現代人の食事は、加工食品・精製食品が多いことなどから、現代人は一億総ビタミンB群欠乏と言ってもいいくらいだ。
しかし、ビタミンB群だけではなく、ビタミンCもエネルギー産生に関与している。
それは主に脂肪を分解してエネルギーに変えるときに働くのだが、よく言われているような「運動を始めて20分後からようやく脂肪が燃焼し始める」というのは間違いで、実は普段の生活の中でも、この脂肪酸をエネルギーに変える経路は働いている。
脳を除く生体のほとんどの組織では、基礎代謝でエネルギーの50%が脂肪の酸化によってまかなわれている。
特に、飢餓時、糖質を制限している時、糖尿病などでインスリンの作用が低下して糖を細胞内でうまく利用できない場合などは、糖をエネルギーとして利用できない(または制限する)ために、脂肪を分解して脂肪酸をエネルギーとして利用する経路が優位になることになる。
脂肪酸が細胞内に取り込まれると、アシルCoAになり、それがカルニチンと結合してアシルカルニチンになってミトコンドリアに取り込まれる。そこでまたアシルCoAになってβ酸化を受けてTCA回路に入り、エネルギーを産生する。
このカルニチンはアミノ酸のリジンとメチオニンから作られるが、このカルニチンの合成にビタミンCが必要なのである。
よって、脂肪酸を燃やしてエネルギーを得るためには、ビタミンCが充分あることが必要である。
ということで、ビタミンC欠乏はエネルギーの産生不足を招き、慢性疲労症候群の原因のひとつになっているのである。

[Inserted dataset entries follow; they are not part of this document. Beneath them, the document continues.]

(* ===== verification/Store.v ===== *)
(** * Files, and the content-addressed blob store (nova-runtime/src/image/blob_store.rs)

    [Disk] is the part of the file system the caches of the runtime live in:
    paths with their contents, and the faults the system will report.  Any
    operation can fail, a write after part of its bytes; the caches are
    proved against every sequence of faults.  The SHA-256 digest and the JSON
    text of an index are third-party ([Serde]). *)

From S2P Require Import Prelude Pool Wasm Sandbox.

(** ** Files *)

(** A fault of one operation: its message, and how much of a write was done. *)
Record Fault : Type := { fault_text : string; fault_done : nat }.

Record Disk : Type := {
  files : gmap string (list byte);
  faults : list (option Fault);
}.

Definition set_files (d : Disk) (f : gmap string (list byte)) : Disk :=
  {| files := f; faults := faults d |}.

(** One system call: it fails if the next fault says so. *)
Definition sys {A} (ok : Disk → A * gmap string (list byte))
    (partial : nat → Disk → gmap string (list byte)) : stm Disk string A := λ d,
  let d' := {| files := files d; faults := tail (faults d) |} in
  match head (faults d) with
  | Some (Some f) => (Err (fault_text f), set_files d' (partial (fault_done f) d))
  | _ => let '(a, m) := ok d in (Ok a, set_files d' m)
  end.

Definition no_such_file : string := "No such file or directory (os error 2)".

(** [File::create] (an empty file), [write_all] to it, [fs::write] (both). *)
Definition fs_create (p : string) : stm Disk string unit :=
  sys (λ d, (tt, <[p := []]> (files d))) (λ _ d, files d).
Definition fs_write_all (p : string) (data : list byte) : stm Disk string unit :=
  sys (λ d, (tt, <[p := data]> (files d))) (λ n d, <[p := take n data]> (files d)).
Definition fs_write (p : string) (data : list byte) : stm Disk string unit :=
  fs_create p ≫= λ _, fs_write_all p data.

(** Operations on a file that must exist. *)
Definition with_file {A} (p : string) (f : list byte → stm Disk string A) : stm Disk string A := λ d,
  match files d !! p with None => (Err no_such_file, d) | Some b => f b d end.

Definition fs_read (p : string) : stm Disk string (list byte) :=
  with_file p (λ b, sys (λ d, (b, files d)) (λ _ d, files d)).
Definition fs_size (p : string) : stm Disk string Z :=
  with_file p (λ b, sys (λ d, (zlen b, files d)) (λ _ d, files d)).
Definition fs_rename (p q : string) : stm Disk string unit :=
  with_file p (λ b, sys (λ d, (tt, <[q := b]> (delete p (files d)))) (λ _ d, files d)).
Definition fs_remove_file (p : string) : stm Disk string unit :=
  with_file p (λ b, sys (λ d, (tt, delete p (files d))) (λ _ d, files d)).
Definition fs_copy (p q : string) : stm Disk string unit :=
  with_file p (λ b, sys (λ d, (tt, <[q := b]> (files d))) (λ n d, <[q := take n b]> (files d))).

Definition exists_file (d : Disk) (p : string) : bool := bool_decide (is_Some (files d !! p)).

(** [let _ = ...]: the result is dropped. *)
Definition ignore {S E A} (m : stm S E A) : stm S E unit := λ s, (Ok tt, (m s).2).

(** [?] on an I/O result ([RuntimeError::Io]), on the disk of a pair. *)
Definition io {T A} (m : stm Disk string A) : stm (T * Disk) RuntimeError A := λ '(t, d),
  let '(r, d') := m d in (map_err Io r, (t, d')).

(** [Path::join] of a relative or an absolute path. *)
Definition join (p q : string) : string :=
  if String.prefix "/" q then q else p +:+ "/" +:+ q.

(** [serde_json] on an index type, with its documented round trip. *)
Class Serde (I : Type) : Type := {
  to_json : I → list byte;
  from_json : list byte → string + I;
}.
Class SerdeOk (I : Type) `{Serde I} : Prop := from_to : ∀ i, from_json (to_json i) = inr i.

(** Saving an index: a temporary file is written, then renamed. *)
Definition save_index {I} `{Serde I} (dir name : string) (i : I) : stm Disk string unit :=
  let index_path := join dir name in
  let tmp_path := join dir (name +:+ ".tmp") in
  fs_write tmp_path (to_json i) ≫= λ _, fs_rename tmp_path index_path.

(** Reading it back; [None] is a file that does not exist. *)
Definition load_json {I} `{Serde I} (dir name : string) : stm Disk string (option (string + I)) :=
  λ d,
    if exists_file d (join dir name) then
      let '(r, d') := fs_read (join dir name) d in
      (match r with Ok b => Ok (Some (from_json b)) | Err e => Err e | Panic p => Panic p end, d')
    else (Ok None, d).

(** ** What the operations touch *)

(** [m] changes no file outside [ps], whether it succeeds or not. *)
Definition frame {A} (ps : list string) (m : stm Disk string A) : Prop :=
  ∀ d q, q ∉ ps → files (m d).2 !! q = files d !! q.

Lemma frame_sys {A} ps (ok : Disk → A * gmap string (list byte)) partial :
  (∀ d q, q ∉ ps → (ok d).2 !! q = files d !! q) →
  (∀ n d q, q ∉ ps → partial n d !! q = files d !! q) → frame ps (sys ok partial).
Proof.
  intros Hok Hp d q Hq. unfold sys. destruct (head (faults d)) as [[f|]|]; simpl; [by apply Hp|..];
    specialize (Hok d q Hq); destruct (ok d); simpl in *; done.
Qed.

Lemma frame_with_file {A} ps p (f : list byte → stm Disk string A) :
  (∀ b, frame ps (f b)) → frame ps (with_file p f).
Proof. intros Hf d q Hq. unfold with_file. destruct (files d !! p); [by apply Hf|done]. Qed.

Lemma frame_bind {A B} ps (m : stm Disk string A) (f : A → stm Disk string B) :
  frame ps m → (∀ a, frame ps (f a)) → frame ps (m ≫= f).
Proof.
  intros Hm Hf d q Hq. unfold mbind, stm_bind. specialize (Hm d q Hq).
  destruct (m d) as [[a| |] d1]; simpl in *; [by rewrite Hf|done..].
Qed.

Lemma frame_weaken {A} ps ps' (m : stm Disk string A) : ps ⊆ ps' → frame ps m → frame ps' m.
Proof. intros Hs Hm d q Hq. apply Hm. set_solver. Qed.

Ltac frame_op := repeat first
  [ apply frame_with_file; intros ? | apply frame_sys; intros; cbn
  | rewrite lookup_insert_ne by set_solver | rewrite lookup_delete_ne by set_solver | done ].

Lemma frame_create p : frame [p] (fs_create p).
Proof. frame_op. Qed.
Lemma frame_write_all p b : frame [p] (fs_write_all p b).
Proof. frame_op. Qed.
Lemma frame_write p b : frame [p] (fs_write p b).
Proof. apply frame_bind; [apply frame_create|intros; apply frame_write_all]. Qed.
Lemma frame_rename p q : frame [p; q] (fs_rename p q).
Proof. frame_op. Qed.
Lemma frame_remove p : frame [p] (fs_remove_file p).
Proof. frame_op. Qed.
Lemma frame_copy p q : frame [q] (fs_copy p q).
Proof. frame_op. Qed.

(** The outcome of a write, and of a rename of a file with known contents. *)
Lemma write_all_ok p b d d' : fs_write_all p b d = (Ok tt, d') → files d' = <[p := b]> (files d).
Proof. unfold fs_write_all, sys. destruct (head _) as [[f|]|]; intros; by simplify_eq/=. Qed.

Lemma rename_cases p q b d r d' :
  files d !! p = Some b → fs_rename p q d = (r, d') →
  (r = Ok tt ∧ files d' = <[q := b]> (delete p (files d))) ∨
  ((∀ a, r ≠ Ok a) ∧ files d' = files d).
Proof.
  intros Hp. unfold fs_rename, with_file. rewrite Hp. unfold sys.
  destruct (head _) as [[f|]|]; intros; simplify_eq/=; [by right|by left..].
Qed.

他にビタミンB群の欠乏や鉄欠乏やタン白質不足でも疲労は起こるから、総合的な栄養アプローチが必要だが、最近疲れてしょうがない、と言う方はビタミンCを多めに(下痢しなければ3gくらいは)摂っておかれると良いだろう。
カルニチン、というと、「ダイエット!」と連想する方は多いかもしれないが、ダイエットはカルニチンだけではダメです(笑)。念のため。